Reputation: 20790
Is there any problem to allocate memory in an application and free it in a function called from a dll/dylib?
But to allocate memory in a function from a dll/dylib and free it in the caller application?
Upvotes: 1
Views: 1694
Reputation: 47482
For a static library it is not generally a problem, but is usually not a good idea for dynamic libraries. Especially for libraries shared between projects.
The problem is you need to ensure that the memory allocation functions (new/delete, malloc/free) match exactly between your calling code and the dynamic library. For example, if you statically link the C-runtime with your executable, but the dynamic library is dynamically linked (or vice versa) then you have separate code running malloc for the executable vs the dynamic library.

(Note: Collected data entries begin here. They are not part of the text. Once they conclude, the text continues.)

(* ===== verification/IntrCell.v ===== *)
(** * Cells that mask interrupts

    [kernel/src/sync/up.rs]: [UPIntrFreeCell] disables supervisor interrupts
    for as long as any of its values is borrowed.  The state is the [sie] bit
    of [sstatus], the two fields of [INTR_MASKING_INFO], and the set of the
    cells borrowed ([RefCell::borrow_mut] panics on a borrowed one). *)

From S2P Require Import Prelude StateMonad.

Record intr := MkIntr {
  sie : bool;
  nested_level : Z;
  sie_before_masking : bool;
  borrowed : gset Z;
}.

(** [IntrMaskingInfo::new] *)
Definition IntrMaskingInfo_new (sie : bool) : intr := MkIntr sie 0 false ∅.

(** [IntrMaskingInfo::enter] *)
Definition enter (s : intr) : intr :=
  MkIntr false (w64 (nested_level s + 1))
    (if nested_level s =? 0 then sie s else sie_before_masking s) (borrowed s).

(** [IntrMaskingInfo::exit] *)
Definition exit (s : intr) : intr :=
  let level := w64 (nested_level s - 1) in
  MkIntr (if (level =? 0) && sie_before_masking s then true else sie s) level
    (sie_before_masking s) (borrowed s).

(** [UPIntrFreeCell::exclusive_access] of cell [c] *)
Definition exclusive_access (c : Z) : st intr () := fun s =>
  let s := enter s in
  if bool_decide (c ∈ borrowed s) then Panic AlreadyBorrowed
  else Ok (tt, MkIntr (sie s) (nested_level s) (sie_before_masking s) ({[c]} ∪ borrowed s)).

(** The drop of a [UPIntrRefMut] of cell [c]. *)
Definition drop_ref (c : Z) : st intr () := fun s =>
  Ok (tt, exit (MkIntr (sie s) (nested_level s) (sie_before_masking s) (borrowed s ∖ {[c]}))).

(** [UPIntrFreeCell::exclusive_session] *)
Definition exclusive_session {V} (c : Z) (f : st intr V) : st intr V :=
  exclusive_access c ;*
  let* v := f in
  drop_ref c ;*
  ret v.

(** ** Correctness *)

(** Borrows and drops in any order. *)
Inductive access := Borrow (c : Z) | Drop (c : Z).

Definition do_access (a : access) : st intr () :=
  match a with
  | Borrow c => exclusive_access c
  | Drop c => fun s => if bool_decide (c ∈ borrowed s) then drop_ref c s else Panic ExplicitPanic
  end.

(** With [sie0] the bit outside: interrupts are masked exactly while a cell is
    borrowed, and the level counts the borrowed cells. *)
Record intr_inv (sie0 : bool) (s : intr) : Prop := {
  iv_level : nested_level s = Z.of_nat (size (borrowed s));
  iv_bound : nested_level s < 2 ^ 63;
  iv_before : nested_level s <> 0 -> sie_before_masking s = sie0;
  iv_sie : sie s = if nested_level s =? 0 then sie0 else false;
}.

Lemma borrow_inv sie0 c s s' :
  intr_inv sie0 s -> nested_level s < 2 ^ 63 - 1 -> exclusive_access c s = Ok (tt, s') ->
  intr_inv sie0 s' /\ borrowed s' = {[c]} ∪ borrowed s /\ (c ∉ borrowed s) /\ sie s' = false.
Proof.
  intros [Hl Hb Hbe Hs] Hlt H. unfold exclusive_access in H. cbn in H. case_bool_decide as Hc; [done|].
  injection H as <-. assert (0 <= nested_level s) by lia. rewrite w64_id by (unfold is_u64; lia).
  split_and!; try done. split; cbn [nested_level borrowed sie sie_before_masking].
  - rewrite size_union, size_singleton by set_solver. lia.
  - lia.
  - intros _. destruct (Z.eqb_spec (nested_level s) 0); [congruence|by apply Hbe].
  - by rewrite (proj2 (Z.eqb_neq _ _)) by lia.
Qed.

Lemma drop_inv sie0 c s :
  intr_inv sie0 s -> c ∈ borrowed s ->
  exists s', drop_ref c s = Ok (tt, s') /\ intr_inv sie0 s' /\ borrowed s' = borrowed s ∖ {[c]}.
Proof.
  intros [Hl Hb Hbe Hs] Hc. eexists. split; [done|].
  assert (size (borrowed s) = S (size (borrowed s ∖ {[c]}))) as Hsz.
  { rewrite (union_difference_singleton_L c (borrowed s) Hc) at 1.
    rewrite size_union, size_singleton by set_solver. lia. }
  unfold exit. cbn [nested_level borrowed sie sie_before_masking]. rewrite w64_id by (unfold is_u64; lia).
  specialize (Hbe ltac:(lia)). rewrite (proj2 (Z.eqb_neq _ _)) in Hs by lia.
  split; [|done]. split; cbn [nested_level borrowed sie sie_before_masking]; [lia|lia|done|].
  rewrite Hbe, Hs. destruct (nested_level s - 1 =? 0), sie0; done.
Qed.

(** C38: with any pattern of borrows and drops, interrupts are masked while any
    cell is borrowed and have their original setting when none is; and
    borrowing a cell twice panics. *)
Theorem interrupts_masked sie0 accs s :
  Z.of_nat (length accs) < 2 ^ 62 ->
  iter_st do_access accs (IntrMaskingInfo_new sie0) = Ok (tt, s) ->
  nested_level s = Z.of_nat (size (borrowed s)) /\
  sie s = (if decide (borrowed s = ∅) then sie0 else false) /\
  (forall c, c ∈ borrowed s -> exclusive_access c s = Panic AlreadyBorrowed).
Proof.
  intros Hlen Hrun.
  assert (forall accs s0, intr_inv sie0 s0 -> nested_level s0 + Z.of_nat (length accs) < 2 ^ 62 ->
    iter_st do_access accs s0 = Ok (tt, s) -> intr_inv sie0 s) as Hgen.
  { clear. induction accs as [|a accs IH]; intros s0 HI Hl H; [by injection H as <-|].
    cbn [iter_st length] in *. apply st_bind_inv in H as ([] & s1 & H1 & H2). destruct a as [c|c]; cbn in H1.
    - destruct (borrow_inv sie0 c s0 s1 HI ltac:(lia) H1) as (HI1 & Hb & Hc & _). apply (IH s1 HI1); [|done].
      rewrite (iv_level _ _ HI1), Hb, size_union, size_singleton by set_solver. rewrite (iv_level _ _ HI) in Hl. lia.
    - case_bool_decide as Hc; [|done]. destruct (drop_inv sie0 c s0 HI Hc) as (s2 & Hr & HI1 & Hb).
      assert (s2 = s1) as -> by congruence. apply (IH s1 HI1); [|done].
      rewrite (iv_level _ _ HI1), Hb. rewrite (iv_level _ _ HI) in Hl.
      assert (size (borrowed s0 ∖ {[c]}) <= size (borrowed s0))%nat by (apply subseteq_size; set_solver). lia. }
  destruct (Hgen accs (IntrMaskingInfo_new sie0)) as [Hl Hb Hbe Hs]; [|done|done|].
  { split; done. }
  split_and!; [done| |].
  - rewrite Hs. case_decide as E.
    + rewrite Hl, E, size_empty. done.
    + rewrite (proj2 (Z.eqb_neq _ _)); [done|]. rewrite Hl. intros E0. apply E. apply leibniz_equiv, size_empty_inv. lia.
  - intros c Hc. unfold exclusive_access. cbn. by rewrite bool_decide_true.
Qed.

Lemma interrupts_masked_witness :
  exists s, iter_st do_access [Borrow 1; Borrow 2; Drop 1] (IntrMaskingInfo_new true) = Ok (tt, s) /\
    sie s = (if decide (borrowed s = ∅) then true else false).
Proof.
  eexists. split; [by vm_compute|].
  eapply (interrupts_masked true [Borrow 1; Borrow 2; Drop 1]); [reflexivity|by vm_compute].
Defined.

To avoid any problems dynamic libraries will often expose their own alloc and free routines to guarantee consistency.
Upvotes: 6
Reputation: 958
No there's no fundamental problem in the sense it will work however the application which does the memory allocation must return a pointer which can then be passed to the DLL so that it can perform the delete (or free).

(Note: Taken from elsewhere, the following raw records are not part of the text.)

(* ===== verification/SyncCalls.v ===== *)
(** * System calls of synchronization

    [kernel/src/syscall/sync.rs]: a process names its mutexes, semaphores and
    condition variables by their places in three lists of its control block.
    The objects themselves are those of [Scheduler.v], named by their index
    there, as an [Arc] names them.  A call that gives up the processor ends
    there; its outcome says what is left to do when the task runs again. *)

From S2P Require Import Prelude Config StateMonad Scheduler SchedulerSpec Files.

(** ** State *)

(** The three lists of [ProcessControlBlockInner]. *)
Record sync_lists := MkLists {
  mutex_list : list (option nat);
  semaphore_list : list (option nat);
  condvar_list : list (option nat);
}.

(** The lists of every process, the process of every task, and the
    scheduler with all objects. *)
Record sync_world := MkSync {
  lists : gmap Z sync_lists;
  process_of : gmap Z Z;
  sched : kernel;
}.

Definition set_lists (p : Z) (l : sync_lists) (w : sync_world) : sync_world :=
  MkSync (<[p := l]> (lists w)) (process_of w) (sched w).
Definition set_sched (k : kernel) (w : sync_world) : sync_world := MkSync (lists w) (process_of w) k.

Definition on_sched {A} (f : st kernel A) : st sync_world A := fun w =>
  let? (a, k) := f (sched w) in Ok (a, set_sched k w).

(** [current_pcb] and its lists *)
Definition current_pcb : st sync_world (Z * sync_lists) := fun w =>
  let? t := unwrap (processor (sched w)) in
  let? p := unwrap (process_of w !! t) in
  let? l := unwrap (lists w !! p) in
  Ok ((p, l), w).

(** What a call does: it returns; the task is blocked and the call returns
    once it runs again; once it runs again, it locks the mutex (the loop of
    [Spin::lock], the end of [Condvar::wait_with_mutex]) and returns. *)
Inductive outcome :=
  | Return (code : Z)
  | ReturnLater (code : Z)
  | LockLater (m : nat).

(** A new object goes into the first empty slot, or behind the list. *)
Definition add_slot (x : nat) (l : list (option nat)) : nat * list (option nat) :=
  match first_none l with
  | Some idx => (idx, <[idx := Some x]> l)
  | None => (length l, l ++ [Some x])
  end.

(** ** Mutexes *)

(** [Mutex::lock] on an object, as a part of a call *)
Definition lock_outcome (m : nat) : st sync_world outcome :=
  let* r := on_sched (mutex_lock m) in
  ret match r with Acquired => Return 0 | Queued => ReturnLater 0 | Yielded => LockLater m end.

(** [sys_mutex_create] *)
Definition sys_mutex_create (blocking : bool) : st sync_world outcome :=
  let* (p, l) := current_pcb in
  let* w := get in
  let m := length (mutexes (sched w)) in
  on_sched (exec (ONewMutex blocking)) ;*
  let '(idx, ml) := add_slot m (mutex_list l) in
  modify (set_lists p (MkLists ml (semaphore_list l) (condvar_list l))) ;*
  ret (Return (Z.of_nat idx)).

(** [sys_mutex_lock] *)
Definition sys_mutex_lock (mutex_id : nat) : st sync_world outcome :=
  let* (p, l) := current_pcb in
  match mutex_list l !! mutex_id with
  | Some (Some m) => lock_outcome m
  | _ => ret (Return (-1))
  end.

(** [sys_mutex_unlock] *)
Definition sys_mutex_unlock (mutex_id : nat) : st sync_world outcome :=
  let* (p, l) := current_pcb in
  match mutex_list l !! mutex_id with
  | Some (Some m) => on_sched (mutex_unlock m) ;* ret (Return 0)
  | _ => ret (Return (-1))
  end.

(** ** Semaphores *)

(** [sys_semaphore_create] *)
Definition sys_semaphore_create (res_count : Z) : st sync_world outcome :=
  let* (p, l) := current_pcb in
  let* w := get in
  let s := length (semaphores (sched w)) in
  on_sched (exec (ONewSemaphore res_count)) ;*
  let '(idx, sl) := add_slot s (semaphore_list l) in
  modify (set_lists p (MkLists (mutex_list l) sl (condvar_list l))) ;*
  ret (Return (Z.of_nat idx)).

(** [sys_semaphore_up] *)
Definition sys_semaphore_up (sem_id : nat) : st sync_world outcome :=
  let* (p, l) := current_pcb in
  match semaphore_list l !! sem_id with
  | Some (Some s) => on_sched (semaphore_up s) ;* ret (Return 0)
  | _ => ret (Return (-1))
  end.

(** [sys_semaphore_down] *)
Definition sys_semaphore_down (sem_id : nat) : st sync_world outcome :=
  let* (p, l) := current_pcb in
  match semaphore_list l !! sem_id with
  | Some (Some s) =>
      let* blocked := on_sched (semaphore_down s) in
      ret (if blocked then ReturnLater 0 else Return 0)
  | _ => ret (Return (-1))
  end.

(** ** Condition variables *)

(** [sys_condvar_create] *)
Definition sys_condvar_create : st sync_world outcome :=
  let* (p, l) := current_pcb in
  let* w := get in
  let c := length (condvars (sched w)) in
  on_sched (exec ONewCondvar) ;*
  let '(idx, cl) := add_slot c (condvar_list l) in
  modify (set_lists p (MkLists (mutex_list l) (semaphore_list l) cl)) ;*
  ret (Return (Z.of_nat idx)).

(** [sys_condvar_signal] *)
Definition sys_condvar_signal (condvar_id : nat) : st sync_world outcome :=
  let* (p, l) := current_pcb in
  match condvar_list l !! condvar_id with
  | Some (Some c) => on_sched (condvar_signal c) ;* ret (Return 0)
  | _ => ret (Return (-1))
  end.

(** [sys_condvar_wait] *)
Definition sys_condvar_wait (condvar_id mutex_id : nat) : st sync_world outcome :=
  let* (p, l) := current_pcb in
  match condvar_list l !! condvar_id with
  | Some (Some c) =>
      match mutex_list l !! mutex_id with
      | Some (Some m) => on_sched (condvar_wait_with_mutex c m) ;* ret (LockLater m)
      | _ => ret (Return (-1))
      end
  | _ => ret (Return (-1))
  end.

(** ** Objects an operation touches *)

Definition target_mutex (o : op) : option nat :=
  match o with OLock i | OUnlock i | OWait _ i => Some i | _ => None end.
Definition target_semaphore (o : op) : option nat :=
  match o with OUp i | ODown i => Some i | _ => None end.
Definition target_condvar (o : op) : option nat :=
  match o with OSignal i | OWait i _ | OWaitIrq i => Some i | _ => None end.

(** No objects are made. *)
Definition makes_none (o : op) : bool :=
  match o with ONewMutex _ | ONewSemaphore _ | ONewCondvar => false | _ => true end.

(** [k'] has the objects of [k], changed at most at the given places. *)
Record touched (tm ts tc : option nat) (k k' : kernel) : Prop := {
  to_mutexes : length (mutexes k') = length (mutexes k) /\
    forall j, tm <> Some j -> mutexes k' !! j = mutexes k !! j;
  to_semaphores : length (semaphores k') = length (semaphores k) /\
    forall j, ts <> Some j -> semaphores k' !! j = semaphores k !! j;
  to_condvars : length (condvars k') = length (condvars k) /\
    forall j, tc <> Some j -> condvars k' !! j = condvars k !! j;
}.

#[export] Instance touched_preorder tm ts tc : PreOrder (touched tm ts tc).
Proof.
  split; [by split|]. intros k1 k2 k3 [[? M1] [? S1] [? C1]] [[? M2] [? S2] [? C2]].
  split; (split; [congruence|]); intros j Hj; [rewrite M2, M1|rewrite S2, S1|rewrite C2, C1]; done.
Qed.

Abbreviation touches tm ts tc := (moves (touched tm ts tc)).

Lemma touches_take tm ts tc : touches tm ts tc take_current_tcb.
Proof. intros k b k' [= <- <-]. by split. Qed.
Lemma touches_current tm ts tc : touches tm ts tc current_tcb.
Proof. intros k b k' [= <- <-]. reflexivity. Qed.

Lemma touched_mutex i m ts tc k : touched (Some i) ts tc k (set_mutex i m k).
Proof.
  split; [|done|done]. split; [apply length_insert|]. intros j Hj. apply list_lookup_insert_ne. congruence.
Qed.
Lemma touched_semaphore i s tm tc k : touched tm (Some i) tc k (set_semaphore i s k).
Proof.
  split; [done| |done]. split; [apply length_insert|]. intros j Hj. apply list_lookup_insert_ne. congruence.
Qed.
Lemma touched_condvar i c tm ts k : touched tm ts (Some i) k (set_condvar i c k).
Proof.
  split; [done|done|]. split; [apply length_insert|]. intros j Hj. apply list_lookup_insert_ne. congruence.
Qed.
Lemma touched_other tm ts tc k st rq pr ti :
  touched tm ts tc k (MkKernel st rq pr (mutexes k) (semaphores k) (condvars k) ti).
Proof. by split. Qed.

#[local] Hint Resolve touches_take touches_current touched_mutex touched_semaphore touched_condvar : moves.
#[local] Hint Extern 1 (touched _ _ _ ?k (set_status _ _ ?k)) => apply touched_other : moves.
#[local] Hint Extern 1 (touched _ _ _ ?k (set_ready _ ?k)) => apply touched_other : moves.
#[local] Hint Extern 1 (touched _ _ _ ?k (set_processor _ ?k)) => apply touched_other : moves.
#[local] Hint Extern 1 (touched _ _ _ ?k (set_timers _ ?k)) => apply touched_other : moves.

#[local] Hint Extern 1 (moves (touched _ _ _) (modify _)) => apply moves_modify; intros ?; auto with moves : moves.

Lemma wakeup_touches tm ts tc t : touches tm ts tc (wakeup t).
Proof. unfold wakeup, add. follow. Qed.
Lemma block_touches tm ts tc : touches tm ts tc block_current.
Proof. unfold block_current. follow. Qed.
Lemma suspend_touches tm ts tc : touches tm ts tc suspend_current.
Proof. unfold suspend_current, add. follow. Qed.
#[local] Hint Resolve wakeup_touches block_touches suspend_touches : moves.

Lemma check_timer_touches now fuel : touches None None None (check_timer_loop fuel now).
Proof.
  induction fuel as [|fuel IH]; [by intros k a k' ?|]. cbn [check_timer_loop].
  apply moves_bind; [apply moves_get|]. intros k. follow.
Qed.

(** An operation on objects touches the ones it names. *)
Lemma exec_touches o :
  makes_none o = true -> touches (target_mutex o) (target_semaphore o) (target_condvar o) (exec o).
Proof.
  destruct o; try done; intros _; cbn [exec target_mutex target_semaphore target_condvar];
    unfold void, mutex_lock, mutex_unlock, semaphore_up, semaphore_down, condvar_signal, condvar_wait_with_mutex,
      condvar_wait_no_sched, sys_sleep, add_timer, spawn, add, exit_current, run_tasks_once; follow.
  - intros k o k' H. unfold fetch in H. destruct (ready_queue k); simplify_eq; reflexivity || by split.
  - unfold mutex_unlock. follow.
  - intros k u k' H. by apply (check_timer_touches now) in H.
  - apply moves_modify. intros k. apply touched_other.
Qed.

(** ** Runs *)

(** What happens in the kernel: a system call of the current task, the end of
    a call that had to wait, a step of the scheduler, and new tasks and
    processes. *)
Inductive call :=
  | CMutexCreate (blocking : bool) | CMutexLock (i : nat) | CMutexUnlock (i : nat)
  | CSemaphoreCreate (n : Z) | CSemaphoreUp (i : nat) | CSemaphoreDown (i : nat)
  | CCondvarCreate | CCondvarSignal (i : nat) | CCondvarWait (i m : nat).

Of course both the application and the DLL must be using the same memory allocation as others point out otherwise chaos will ensue.
It's dangerous though and prone to error. In general it's better if the memory allocation and deallocation is handled in the same place and pointers passed to anything else which needs to access the allocated objects.
I did have this working for a C# library which called a DLL which allocated memory to return (large) results plus provided a delete method which was then called when the application had finished with them. It worked fine.